*EXERCISE DESCRIPTION:* Only these lines are needed: the first line of the entries below through the line with "From Stdlib Require Import String.", each returned exactly.

--- RECORDS FOR THE TASK ---

(* ===== verification/Source.v ===== *)
(** * Becoming a source: [src/src/source.rs]

    [rsi_register] marshals the caller's [rsi_hive] array into the kernel's entry array,
    opens the registry device and registers the hives with one [ioctl]. *)

From Stdlib Require Import String.
From S2P Require Import Prelude Memory Platform Effects.
#[local] Open Scope Z_scope.

Record rsi_hive := mk_rsi_hive {
  hv_name : Z;
  hv_name_len : Z;
  hv_flags : Z;
  hv_root_guid : guid;
  hv_scope_guid : guid
}.

#[export] Instance rsi_hive_repr : Repr rsi_hive := {
  repr_layout := [C_ptr; C_u32; C_u32; C_guid; C_guid];
  repr_of vs := match vs with
    | [VInt name; VInt name_len; VInt flags; VGuid root; VGuid scope] =>
        Some (mk_rsi_hive name name_len flags root scope)
    | _ => None
    end
}.

(** [/dev/pkm_registry], NUL-terminated. *)
Definition DEVICE : list byte := list_byte_of_string "/dev/pkm_registry" ++ [Byte.x00].

(** [size_of::<reg_src_hive_entry>()], pinned by the [const] assertion. *)
Definition hive_entry_stride : Z := 56.

Definition marshal_hive (h : rsi_hive) : reg_src_hive_entry :=
  mk_hive_entry (hv_name_len h) 0 (hv_name h) (hv_root_guid h) (hv_flags h) 0 (hv_scope_guid h).

Section source.
Context `{P : Platform}.

(** The kernel's view of the process's memory: the entry array is in it, at the address
    of the [Vec]'s buffer. *)
Definition entries_view (entries : rvec reg_src_hive_entry) (m : memory) : memory :=
  store m (rv_ptr entries) (concat (hive_entry_bytes <$> rv_elems entries)).

Definition rsi_register (hives count max_sequence : Z) : M Z :=
  if (count =? 0) || (hives =? 0) then (_ ← set_errno EINVAL; mret (-1))
  else
    reserved ← vec_try_reserve hive_entry_stride (vec_new 8) count;
    match reserved with
    | None => _ ← set_errno ENOMEM; mret (-1)
    | Some entries =>
        entries ← for_range count (λ i entries,
          h ← deref rsi_hive (hives + i * size_of rsi_hive);
          vec_push hive_entry_stride entries (marshal_hive h)) entries;
        let args := mk_register_args count max_sequence (rv_ptr entries) in
        fd ← libc_open DEVICE (Z.lor O_RDWR O_CLOEXEC);
        if fd <? 0 then mret (-1)
        else
          r ← ioctl fd REG_SRC_REGISTER args (entries_view entries);
          if r <? 0 then
            err ← get_errno;
            _ ← libc_close fd;
            _ ← set_errno err;
            mret (-1)
          else mret fd
    end.

(** ** What registration does, as a relation

    [register_step hs max s rc s']: with the hives [hs] as input, the call may end in
    [s'] with return value [rc]. *)

Definition register_args_for (hs : list rsi_hive) (max_sequence base : Z) :=
  mk_register_args (Z.of_nat (length hs)) max_sequence base.

(** The memory the kernel is shown holds, at the address in the argument struct, exactly
    the marshalled hives in order. *)
Definition shows_hives (hs : list rsi_hive) (args : reg_src_register_args) (view : memory) : Prop :=
  load view (ra_hives_ptr args) (56 * length hs)%nat =
    Some (concat ((λ h, hive_entry_bytes (marshal_hive h)) <$> hs)).

Inductive register_step (hs : list rsi_hive) (max_sequence : Z) (s : state) : Z -> state -> Prop :=
  | register_no_memory s' :
      may_refuse \/ alloc_limit < 56 * Z.max 4 (Z.of_nat (length hs)) ->
      st_errno s' = ENOMEM -> st_kern s' = st_kern s ->
      st_trace s' = st_trace s ++ [EvRefused] ->
      register_step hs max_sequence s (-1) s'
  | register_open_fails k e s' :
      k_open (st_kern s) DEVICE (Z.lor O_RDWR O_CLOEXEC) = (k, Err e) ->
      st_errno s' = e -> st_kern s' = k ->
      st_trace s' = st_trace s ++ [EvOpen DEVICE (Z.lor O_RDWR O_CLOEXEC)] ->
      register_step hs max_sequence s (-1) s'
  | register_ioctl_fails k fd base view k2 e k3 r s' :
      k_open (st_kern s) DEVICE (Z.lor O_RDWR O_CLOEXEC) = (k, Ok fd) ->
      shows_hives hs (register_args_for hs max_sequence base) view ->
      k_ioctl k fd REG_SRC_REGISTER (register_args_for hs max_sequence base) view = (k2, Err e) ->
      k_close k2 fd = (k3, r) ->
      st_errno s' = e -> st_kern s' = k3 ->
      st_trace s' = st_trace s ++
        [EvOpen DEVICE (Z.lor O_RDWR O_CLOEXEC);
         EvIoctl fd REG_SRC_REGISTER (register_args_for hs max_sequence base) view; EvClose fd] ->
      register_step hs max_sequence s (-1) s'
  | register_succeeds k fd base view k2 r s' :
      k_open (st_kern s) DEVICE (Z.lor O_RDWR O_CLOEXEC) = (k, Ok fd) ->
      shows_hives hs (register_args_for hs max_sequence base) view ->
      k_ioctl k fd REG_SRC_REGISTER (register_args_for hs max_sequence base) view = (k2, Ok r) ->
      st_errno s' = st_errno s -> st_kern s' = k2 ->
      st_trace s' = st_trace s ++
        [EvOpen DEVICE (Z.lor O_RDWR O_CLOEXEC);
         EvIoctl fd REG_SRC_REGISTER (register_args_for hs max_sequence base) view] ->
      register_step hs max_sequence s fd s'.

(** ** Marshalling loop *)

(** The pushes after a granted reservation never reallocate. *)
Lemma marshal_loop_spec hives count hs entries s :
  count = Z.of_nat (length hs) -> array_at rsi_hive (st_mem s) hives hs ->
  rv_elems entries = [] -> count <= rv_cap entries ->
  wp (for_range count (λ i entries,
        h ← deref rsi_hive (hives + i * size_of rsi_hive);
        vec_push hive_entry_stride entries (marshal_hive h)) entries) s
    (λ r s', s' = s /\ exists v, r = Ok v /\ rv_elems v = marshal_hive <$> hs /\
                                 rv_ptr v = rv_ptr entries).
Proof.
  intros Hc Hhs He Hcap. eapply wp_mono.
  - apply (wp_for_range
      (λ i v s', s' = s /\ rv_elems v = marshal_hive <$> take i hs /\
                 rv_ptr v = rv_ptr entries /\ rv_cap v = rv_cap entries) (λ _ _, False)).
    + intros j v s2 Hj (-> & Hv & Hvp & Hvc). apply wp_bind.
      assert (is_Some (hs !! j)) as [h Hh] by (apply lookup_lt_is_Some; lia).
      eapply wp_deref; [by eapply array_at_lookup|].
      apply wp_vec_push.
      * unfold vec_len. rewrite Hv, length_fmap, length_take. lia.
      * split_and!; simpl; [done| |done|done].
        by rewrite Hv, (take_S_r _ _ _ Hh), fmap_app.
    + by rewrite take_0.
  - intros [v|e] s' H; [|done]. destruct H as (-> & Hv & Hvp & _).
    split; [done|]. exists v. by rewrite take_ge in Hv by lia.
Qed.

Lemma concat_entries_length `{!UapiLaws platform_uapi} (es : list reg_src_hive_entry) :
  length (concat (hive_entry_bytes <$> es)) = (56 * length es)%nat.
Proof.
  induction es as [|e es IH]; csimpl; [done|].
  rewrite length_app, hive_entry_size, IH. lia.
Qed.

Lemma load_store_same m p bs : load (store m p bs) p (length bs) = Some bs.
Proof.
  apply load_Some. split; [done|]. intros i b Hb.
  rewrite lookup_store, decide_True by (apply lookup_lt_Some in Hb; lia).
  rewrite <- Hb. f_equal. lia.
Qed.

Lemma entries_view_shows `{!UapiLaws platform_uapi} hs v max m :
  rv_elems v = marshal_hive <$> hs ->
  shows_hives hs (register_args_for hs max (rv_ptr v)) (entries_view v m).
Proof.
  intros Hv. unfold shows_hives, entries_view. simpl ra_hives_ptr. rewrite Hv.
  rewrite <- (length_fmap marshal_hive hs), <- concat_entries_length, load_store_same.
  by rewrite <- list_fmap_compose.
Qed.

Lemma register_runs `{!PlatformLaws P} hives count max_sequence hs s :
  count = Z.of_nat (length hs) -> hs <> [] -> array_at rsi_hive (st_mem s) hives hs ->
  wp (rsi_register hives count max_sequence) s
    (λ r s', st_mem s' = st_mem s /\
             exists rc, r = Ok rc /\ register_step hs max_sequence s rc s').
Proof.
  intros Hc Hne Hhs. pose proof (array_ptr _ _ _ _ Hhs Hne) as Hp.
  assert (count <> 0) as Hc0 by (destruct hs; [done|simpl in Hc; lia]).
  unfold rsi_register. rewrite (proj2 (Z.eqb_neq _ _) Hc0), (proj2 (Z.eqb_neq _ _)) by lia.
  apply wp_bind, wp_vec_try_reserve.
  - intros v s1 [Hm1 He1 Hk1 Ht1] Hv Hcap. rewrite app_nil_r in Ht1. apply wp_bind.
    eapply wp_mono.
    { apply marshal_loop_spec; [done|by rewrite Hm1|done|].
      unfold vec_len in Hcap. rewrite Hv in Hcap. simpl in Hcap. lia. }
    intros r s' (-> & es & -> & Hes & _). clear v Hv Hcap.
    rewrite Hc. fold (register_args_for hs max_sequence (rv_ptr es)).
    pose proof (entries_view_shows hs es max_sequence (st_mem s1) Hes) as Hshow.
    unfold wp, mbind, M_bind, libc_open, ioctl, syscall. simpl. rewrite Hk1.
    destruct (k_open _ _ _) as [k [fd|e]] eqn:Hopen; simpl.
    2:{ split; [done|]. eexists. split; [done|].
        eapply register_open_fails; [done..|]. simpl. by rewrite Ht1. }
    rewrite (proj2 (Z.ltb_ge _ _)) by (by eapply k_open_nonneg).
    destruct (k_ioctl _ _ _ _ _) as [k2 [z|e]] eqn:Hio; simpl.
    + rewrite (proj2 (Z.ltb_ge _ _)) by (by eapply k_ioctl_nonneg).
      split; [done|]. eexists. split; [done|].
      eapply register_succeeds; [exact Hopen|exact Hshow|exact Hio|done..|]. simpl. by rewrite Ht1, <- app_assoc.
    + unfold get_errno, gets, libc_close, syscall. simpl.
      destruct (k_close _ _) as [k3 [z|e2]] eqn:Hcl; simpl;
        (split; [done|]; eexists; split; [done|];
         eapply register_ioctl_fails; [exact Hopen|exact Hshow|exact Hio|exact Hcl|done..|]; simpl; by rewrite Ht1, <- !app_assoc).
  - intros s1 [Hm1 He1 Hk1 Ht1] _ Hno. split; [done|]. eexists. split; [done|].
    apply register_no_memory; [|done..]. destruct Hno as [|Hno]; [by left|right].
    revert Hno. unfold grow_cap, hive_entry_stride, vec_len. simpl. lia.
Qed.

(** C7: a registration with at least one hive never aborts and never touches memory it was
    not given. It fails with [ENOMEM] before any system call, and then the allocator has
    refused a request, one of reasonable size or one for more than 256 GiB of hives; or with
    open(2)'s errno; or with the [ioctl]'s errno, the descriptor closed again; or it returns
    the descriptor, and then the kernel was shown exactly the marshalled hives, in order, under the count
    and sequence number the caller passed. *)
Theorem rsi_register_correct `{!PlatformLaws P} hives count max_sequence hs s :
  count = Z.of_nat (length hs) -> hs <> [] -> array_at rsi_hive (st_mem s) hives hs ->
  wp (rsi_register hives count max_sequence) s
    (λ r s', st_mem s' = st_mem s /\
             exists rc, r = Ok rc /\ register_step hs max_sequence s rc s').
Proof. apply register_runs. Qed.

(** No hives, or a NULL array, is refused with [EINVAL] before anything happens. *)
Theorem rsi_register_rejects hives count max_sequence s :
  count = 0 \/ hives = 0 ->
  rsi_register hives count max_sequence s = ORet (-1) (with_errno EINVAL s).
Proof.
  intros H. unfold rsi_register.
  assert ((count =? 0) || (hives =? 0) = true) as ->; [|done].
  destruct H as [->| ->]; by rewrite ?orb_true_r.
Qed.

End source.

---

*FINISHED EXERCISE:*
(* ===== verification/Source.v ===== *)
(** * Becoming a source: [src/src/source.rs]

    [rsi_register] marshals the caller's [rsi_hive] array into the kernel's entry array,
    opens the registry device and registers the hives with one [ioctl]. *)

From Stdlib Require Import String.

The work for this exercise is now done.